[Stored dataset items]

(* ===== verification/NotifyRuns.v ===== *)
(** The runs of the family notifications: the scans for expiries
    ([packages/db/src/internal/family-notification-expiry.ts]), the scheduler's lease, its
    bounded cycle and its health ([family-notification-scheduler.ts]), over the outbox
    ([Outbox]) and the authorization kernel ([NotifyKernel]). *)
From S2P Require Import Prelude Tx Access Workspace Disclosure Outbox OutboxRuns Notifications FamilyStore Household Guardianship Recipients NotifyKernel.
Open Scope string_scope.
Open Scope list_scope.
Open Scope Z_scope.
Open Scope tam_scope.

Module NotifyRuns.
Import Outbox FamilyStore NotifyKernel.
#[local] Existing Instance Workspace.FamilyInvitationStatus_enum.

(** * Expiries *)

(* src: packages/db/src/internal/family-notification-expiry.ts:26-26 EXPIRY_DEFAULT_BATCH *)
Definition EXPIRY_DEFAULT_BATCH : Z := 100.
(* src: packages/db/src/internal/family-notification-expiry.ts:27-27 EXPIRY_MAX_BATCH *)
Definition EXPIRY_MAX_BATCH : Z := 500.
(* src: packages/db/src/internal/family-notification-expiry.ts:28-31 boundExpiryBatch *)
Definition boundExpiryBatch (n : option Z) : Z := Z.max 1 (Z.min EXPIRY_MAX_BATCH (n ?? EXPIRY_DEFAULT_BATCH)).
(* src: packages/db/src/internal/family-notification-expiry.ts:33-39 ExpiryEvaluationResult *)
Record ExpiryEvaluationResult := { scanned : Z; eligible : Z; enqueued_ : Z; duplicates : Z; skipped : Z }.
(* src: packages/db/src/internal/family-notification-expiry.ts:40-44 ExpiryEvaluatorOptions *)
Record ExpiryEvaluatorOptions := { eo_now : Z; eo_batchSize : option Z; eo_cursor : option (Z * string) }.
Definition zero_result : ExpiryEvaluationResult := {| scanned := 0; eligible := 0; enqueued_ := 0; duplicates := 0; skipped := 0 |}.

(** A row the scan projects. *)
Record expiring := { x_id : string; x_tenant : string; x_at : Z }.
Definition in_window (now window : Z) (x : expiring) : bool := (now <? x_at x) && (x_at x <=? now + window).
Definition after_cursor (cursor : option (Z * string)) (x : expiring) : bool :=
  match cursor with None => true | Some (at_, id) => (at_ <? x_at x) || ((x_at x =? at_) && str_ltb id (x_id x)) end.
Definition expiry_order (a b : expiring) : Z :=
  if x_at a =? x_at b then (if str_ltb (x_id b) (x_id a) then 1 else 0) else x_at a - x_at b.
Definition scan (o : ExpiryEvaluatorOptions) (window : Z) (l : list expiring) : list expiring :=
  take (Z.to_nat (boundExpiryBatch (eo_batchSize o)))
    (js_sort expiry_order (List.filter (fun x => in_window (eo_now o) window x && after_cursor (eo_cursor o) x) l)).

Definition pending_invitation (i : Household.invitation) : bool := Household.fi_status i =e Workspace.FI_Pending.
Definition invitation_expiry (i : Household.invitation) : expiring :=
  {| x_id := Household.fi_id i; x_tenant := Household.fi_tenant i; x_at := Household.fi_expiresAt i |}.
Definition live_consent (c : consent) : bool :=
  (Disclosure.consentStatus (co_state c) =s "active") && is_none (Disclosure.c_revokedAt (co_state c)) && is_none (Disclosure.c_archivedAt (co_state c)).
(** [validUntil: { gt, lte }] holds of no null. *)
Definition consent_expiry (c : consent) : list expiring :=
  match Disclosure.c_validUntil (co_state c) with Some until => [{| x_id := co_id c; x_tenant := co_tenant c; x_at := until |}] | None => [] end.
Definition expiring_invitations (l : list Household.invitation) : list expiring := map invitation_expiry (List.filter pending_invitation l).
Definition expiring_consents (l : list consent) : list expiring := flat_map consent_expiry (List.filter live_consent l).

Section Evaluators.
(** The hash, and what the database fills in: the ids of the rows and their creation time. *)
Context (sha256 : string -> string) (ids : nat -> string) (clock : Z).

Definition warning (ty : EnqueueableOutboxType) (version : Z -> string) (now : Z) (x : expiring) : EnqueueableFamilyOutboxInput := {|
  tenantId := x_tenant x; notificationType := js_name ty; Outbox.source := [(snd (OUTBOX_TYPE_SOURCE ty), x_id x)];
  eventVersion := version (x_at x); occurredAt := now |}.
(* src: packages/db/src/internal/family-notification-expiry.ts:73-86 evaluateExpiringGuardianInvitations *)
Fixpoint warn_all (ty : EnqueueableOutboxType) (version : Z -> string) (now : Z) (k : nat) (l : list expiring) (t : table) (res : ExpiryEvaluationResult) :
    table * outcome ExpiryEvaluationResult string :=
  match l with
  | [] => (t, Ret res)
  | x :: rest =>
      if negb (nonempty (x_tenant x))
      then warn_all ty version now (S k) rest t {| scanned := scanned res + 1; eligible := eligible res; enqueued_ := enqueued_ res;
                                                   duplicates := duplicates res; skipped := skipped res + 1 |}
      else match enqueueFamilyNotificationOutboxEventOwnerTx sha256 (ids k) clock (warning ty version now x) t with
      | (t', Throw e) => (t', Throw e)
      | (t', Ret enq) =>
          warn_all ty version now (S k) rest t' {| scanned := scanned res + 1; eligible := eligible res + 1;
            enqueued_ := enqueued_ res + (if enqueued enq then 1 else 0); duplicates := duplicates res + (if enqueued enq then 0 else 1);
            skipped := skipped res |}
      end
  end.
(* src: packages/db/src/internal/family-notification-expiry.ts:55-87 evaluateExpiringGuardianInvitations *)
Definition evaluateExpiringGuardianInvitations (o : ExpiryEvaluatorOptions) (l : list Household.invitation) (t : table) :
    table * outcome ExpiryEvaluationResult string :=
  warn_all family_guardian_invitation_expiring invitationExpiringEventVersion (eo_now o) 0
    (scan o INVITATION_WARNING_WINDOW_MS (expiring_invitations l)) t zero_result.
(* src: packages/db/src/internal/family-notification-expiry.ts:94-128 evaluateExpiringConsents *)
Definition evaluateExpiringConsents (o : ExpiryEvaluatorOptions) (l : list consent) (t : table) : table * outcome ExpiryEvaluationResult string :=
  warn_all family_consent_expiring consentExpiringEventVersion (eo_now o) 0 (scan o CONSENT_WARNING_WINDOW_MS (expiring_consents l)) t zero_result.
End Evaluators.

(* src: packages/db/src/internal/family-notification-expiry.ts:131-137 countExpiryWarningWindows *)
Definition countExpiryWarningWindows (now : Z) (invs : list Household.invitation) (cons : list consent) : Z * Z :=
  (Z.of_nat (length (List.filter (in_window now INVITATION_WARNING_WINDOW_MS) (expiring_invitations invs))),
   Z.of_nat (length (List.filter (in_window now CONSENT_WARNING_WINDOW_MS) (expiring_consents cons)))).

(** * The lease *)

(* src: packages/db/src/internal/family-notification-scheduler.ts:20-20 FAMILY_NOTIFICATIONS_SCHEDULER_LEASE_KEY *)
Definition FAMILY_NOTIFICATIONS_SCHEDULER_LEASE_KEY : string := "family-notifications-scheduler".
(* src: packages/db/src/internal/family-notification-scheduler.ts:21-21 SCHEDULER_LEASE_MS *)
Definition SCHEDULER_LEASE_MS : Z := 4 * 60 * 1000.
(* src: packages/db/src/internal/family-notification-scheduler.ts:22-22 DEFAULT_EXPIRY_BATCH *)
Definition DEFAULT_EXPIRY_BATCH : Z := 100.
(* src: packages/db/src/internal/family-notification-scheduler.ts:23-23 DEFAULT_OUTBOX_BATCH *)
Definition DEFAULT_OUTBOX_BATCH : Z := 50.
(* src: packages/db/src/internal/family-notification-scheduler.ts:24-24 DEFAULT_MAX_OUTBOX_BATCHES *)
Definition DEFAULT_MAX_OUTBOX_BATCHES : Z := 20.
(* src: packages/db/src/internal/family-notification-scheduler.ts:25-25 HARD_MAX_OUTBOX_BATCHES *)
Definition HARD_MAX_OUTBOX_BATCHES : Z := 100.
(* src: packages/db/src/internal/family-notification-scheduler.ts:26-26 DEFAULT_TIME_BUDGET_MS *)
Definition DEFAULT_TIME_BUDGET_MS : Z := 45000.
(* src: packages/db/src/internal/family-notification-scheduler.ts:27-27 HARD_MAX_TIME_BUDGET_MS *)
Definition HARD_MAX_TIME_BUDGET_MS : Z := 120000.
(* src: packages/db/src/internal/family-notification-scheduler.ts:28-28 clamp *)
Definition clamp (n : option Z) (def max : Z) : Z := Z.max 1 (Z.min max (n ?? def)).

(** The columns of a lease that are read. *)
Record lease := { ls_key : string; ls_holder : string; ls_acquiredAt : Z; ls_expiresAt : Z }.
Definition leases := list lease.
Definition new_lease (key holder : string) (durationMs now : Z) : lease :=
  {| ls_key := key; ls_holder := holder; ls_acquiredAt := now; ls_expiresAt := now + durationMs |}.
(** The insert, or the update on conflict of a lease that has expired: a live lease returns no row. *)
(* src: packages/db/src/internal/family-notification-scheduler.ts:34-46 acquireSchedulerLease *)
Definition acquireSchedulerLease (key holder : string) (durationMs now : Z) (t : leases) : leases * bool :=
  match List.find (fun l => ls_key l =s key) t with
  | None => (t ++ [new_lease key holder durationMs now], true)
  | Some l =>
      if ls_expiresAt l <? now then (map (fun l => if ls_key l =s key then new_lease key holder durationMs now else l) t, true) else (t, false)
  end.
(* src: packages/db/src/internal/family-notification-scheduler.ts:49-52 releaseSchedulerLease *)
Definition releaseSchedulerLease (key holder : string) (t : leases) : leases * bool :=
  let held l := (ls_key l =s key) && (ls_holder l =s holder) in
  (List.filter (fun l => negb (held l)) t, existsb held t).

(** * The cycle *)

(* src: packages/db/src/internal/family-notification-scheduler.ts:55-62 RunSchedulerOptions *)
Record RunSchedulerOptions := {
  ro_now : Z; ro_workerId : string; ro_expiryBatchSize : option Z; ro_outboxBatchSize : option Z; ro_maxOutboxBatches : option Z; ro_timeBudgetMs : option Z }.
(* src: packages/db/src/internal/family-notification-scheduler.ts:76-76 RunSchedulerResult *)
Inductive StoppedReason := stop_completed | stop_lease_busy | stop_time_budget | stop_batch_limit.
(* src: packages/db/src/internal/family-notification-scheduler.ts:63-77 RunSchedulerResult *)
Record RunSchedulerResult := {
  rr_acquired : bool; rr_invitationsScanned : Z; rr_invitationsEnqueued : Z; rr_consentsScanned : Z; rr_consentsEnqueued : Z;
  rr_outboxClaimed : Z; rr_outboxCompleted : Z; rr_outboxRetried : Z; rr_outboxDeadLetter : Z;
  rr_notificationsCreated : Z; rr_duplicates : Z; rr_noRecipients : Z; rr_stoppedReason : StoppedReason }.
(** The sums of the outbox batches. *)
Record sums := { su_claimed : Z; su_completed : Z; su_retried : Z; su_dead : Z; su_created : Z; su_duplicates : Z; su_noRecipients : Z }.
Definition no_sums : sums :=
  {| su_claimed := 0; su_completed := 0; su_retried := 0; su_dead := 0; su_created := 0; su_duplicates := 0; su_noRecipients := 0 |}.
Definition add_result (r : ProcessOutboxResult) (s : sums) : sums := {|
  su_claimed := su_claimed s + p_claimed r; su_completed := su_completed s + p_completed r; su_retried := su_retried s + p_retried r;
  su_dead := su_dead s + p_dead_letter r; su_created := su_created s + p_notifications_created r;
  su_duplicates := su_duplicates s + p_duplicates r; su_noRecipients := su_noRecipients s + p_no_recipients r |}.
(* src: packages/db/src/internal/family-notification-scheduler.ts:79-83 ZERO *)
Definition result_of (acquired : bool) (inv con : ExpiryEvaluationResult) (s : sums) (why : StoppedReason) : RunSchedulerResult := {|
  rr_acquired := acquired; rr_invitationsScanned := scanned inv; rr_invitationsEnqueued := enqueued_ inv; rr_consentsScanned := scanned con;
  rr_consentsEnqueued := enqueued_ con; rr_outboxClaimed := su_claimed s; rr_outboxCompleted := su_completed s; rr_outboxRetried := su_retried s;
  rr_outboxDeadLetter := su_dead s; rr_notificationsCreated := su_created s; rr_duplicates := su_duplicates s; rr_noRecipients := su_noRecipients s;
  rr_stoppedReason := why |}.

Work to complete: From the entries above, extract only the lines running from the one containing "Definition pending_invitation (i" through the one containing "Definition consent_expiry (c", inclusive.

Response box:
Definition pending_invitation (i : Household.invitation) : bool := Household.fi_status i =e Workspace.FI_Pending.
Definition invitation_expiry (i : Household.invitation) : expiring :=
  {| x_id := Household.fi_id i; x_tenant := Household.fi_tenant i; x_at := Household.fi_expiresAt i |}.
Definition live_consent (c : consent) : bool :=
  (Disclosure.consentStatus (co_state c) =s "active") && is_none (Disclosure.c_revokedAt (co_state c)) && is_none (Disclosure.c_archivedAt (co_state c)).
(** [validUntil: { gt, lte }] holds of no null. *)
Definition consent_expiry (c : consent) : list expiring :=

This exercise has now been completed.